**Try it**. Give back exactly the lines of the material below, starting with the line with "eapply det_bind; [rewrite" and going on through the line with "as (ps' & Hu & _).".

**Data records**.
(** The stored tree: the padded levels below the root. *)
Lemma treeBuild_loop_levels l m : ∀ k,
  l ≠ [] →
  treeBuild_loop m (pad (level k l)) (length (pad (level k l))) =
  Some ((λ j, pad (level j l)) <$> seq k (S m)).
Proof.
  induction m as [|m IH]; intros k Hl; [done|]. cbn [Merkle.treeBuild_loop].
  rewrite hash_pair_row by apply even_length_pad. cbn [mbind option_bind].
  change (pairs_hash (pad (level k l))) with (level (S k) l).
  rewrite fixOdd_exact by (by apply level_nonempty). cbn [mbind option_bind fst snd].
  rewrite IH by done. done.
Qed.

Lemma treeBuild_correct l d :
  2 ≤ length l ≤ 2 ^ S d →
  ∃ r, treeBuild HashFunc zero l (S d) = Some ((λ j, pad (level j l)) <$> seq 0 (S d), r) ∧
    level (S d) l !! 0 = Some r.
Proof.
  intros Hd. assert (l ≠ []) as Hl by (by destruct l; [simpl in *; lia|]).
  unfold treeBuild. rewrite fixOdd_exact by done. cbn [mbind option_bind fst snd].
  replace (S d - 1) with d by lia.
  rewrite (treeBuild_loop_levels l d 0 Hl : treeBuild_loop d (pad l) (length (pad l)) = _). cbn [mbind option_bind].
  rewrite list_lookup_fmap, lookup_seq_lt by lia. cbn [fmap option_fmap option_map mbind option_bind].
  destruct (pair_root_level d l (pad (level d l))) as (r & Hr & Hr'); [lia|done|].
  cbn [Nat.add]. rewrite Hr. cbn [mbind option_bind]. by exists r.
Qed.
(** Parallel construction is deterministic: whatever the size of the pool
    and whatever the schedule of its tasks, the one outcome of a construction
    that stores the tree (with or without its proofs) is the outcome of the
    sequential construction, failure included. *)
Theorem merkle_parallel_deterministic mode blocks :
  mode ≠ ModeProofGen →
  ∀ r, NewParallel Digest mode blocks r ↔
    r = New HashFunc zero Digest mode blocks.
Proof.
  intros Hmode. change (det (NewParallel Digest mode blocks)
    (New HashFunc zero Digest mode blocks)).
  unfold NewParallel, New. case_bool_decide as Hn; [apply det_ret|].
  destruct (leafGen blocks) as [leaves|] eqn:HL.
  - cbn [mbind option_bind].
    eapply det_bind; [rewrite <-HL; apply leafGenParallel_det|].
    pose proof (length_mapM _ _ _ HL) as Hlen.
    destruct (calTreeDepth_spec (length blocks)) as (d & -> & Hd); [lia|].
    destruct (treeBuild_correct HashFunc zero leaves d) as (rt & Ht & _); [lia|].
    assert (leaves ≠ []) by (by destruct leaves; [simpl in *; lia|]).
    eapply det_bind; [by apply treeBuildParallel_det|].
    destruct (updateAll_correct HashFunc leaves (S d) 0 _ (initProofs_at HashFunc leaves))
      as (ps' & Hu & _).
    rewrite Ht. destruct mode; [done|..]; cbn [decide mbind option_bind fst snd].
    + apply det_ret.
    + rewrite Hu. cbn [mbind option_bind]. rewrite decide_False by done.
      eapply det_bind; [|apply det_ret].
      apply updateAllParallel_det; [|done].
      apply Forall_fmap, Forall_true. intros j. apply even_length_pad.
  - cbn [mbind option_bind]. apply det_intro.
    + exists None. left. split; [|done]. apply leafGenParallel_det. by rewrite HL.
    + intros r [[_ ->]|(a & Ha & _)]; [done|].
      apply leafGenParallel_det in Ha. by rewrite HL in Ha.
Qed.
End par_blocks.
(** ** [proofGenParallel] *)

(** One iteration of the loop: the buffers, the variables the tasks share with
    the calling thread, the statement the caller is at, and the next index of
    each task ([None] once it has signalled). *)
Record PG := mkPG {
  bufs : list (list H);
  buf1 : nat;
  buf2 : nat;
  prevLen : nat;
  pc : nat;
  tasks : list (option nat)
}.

**Response to this exercise**.
    eapply det_bind; [rewrite <-HL; apply leafGenParallel_det|].
    pose proof (length_mapM _ _ _ HL) as Hlen.
    destruct (calTreeDepth_spec (length blocks)) as (d & -> & Hd); [lia|].
    destruct (treeBuild_correct HashFunc zero leaves d) as (rt & Ht & _); [lia|].
    assert (leaves ≠ []) by (by destruct leaves; [simpl in *; lia|]).
    eapply det_bind; [by apply treeBuildParallel_det|].
    destruct (updateAll_correct HashFunc leaves (S d) 0 _ (initProofs_at HashFunc leaves))
      as (ps' & Hu & _).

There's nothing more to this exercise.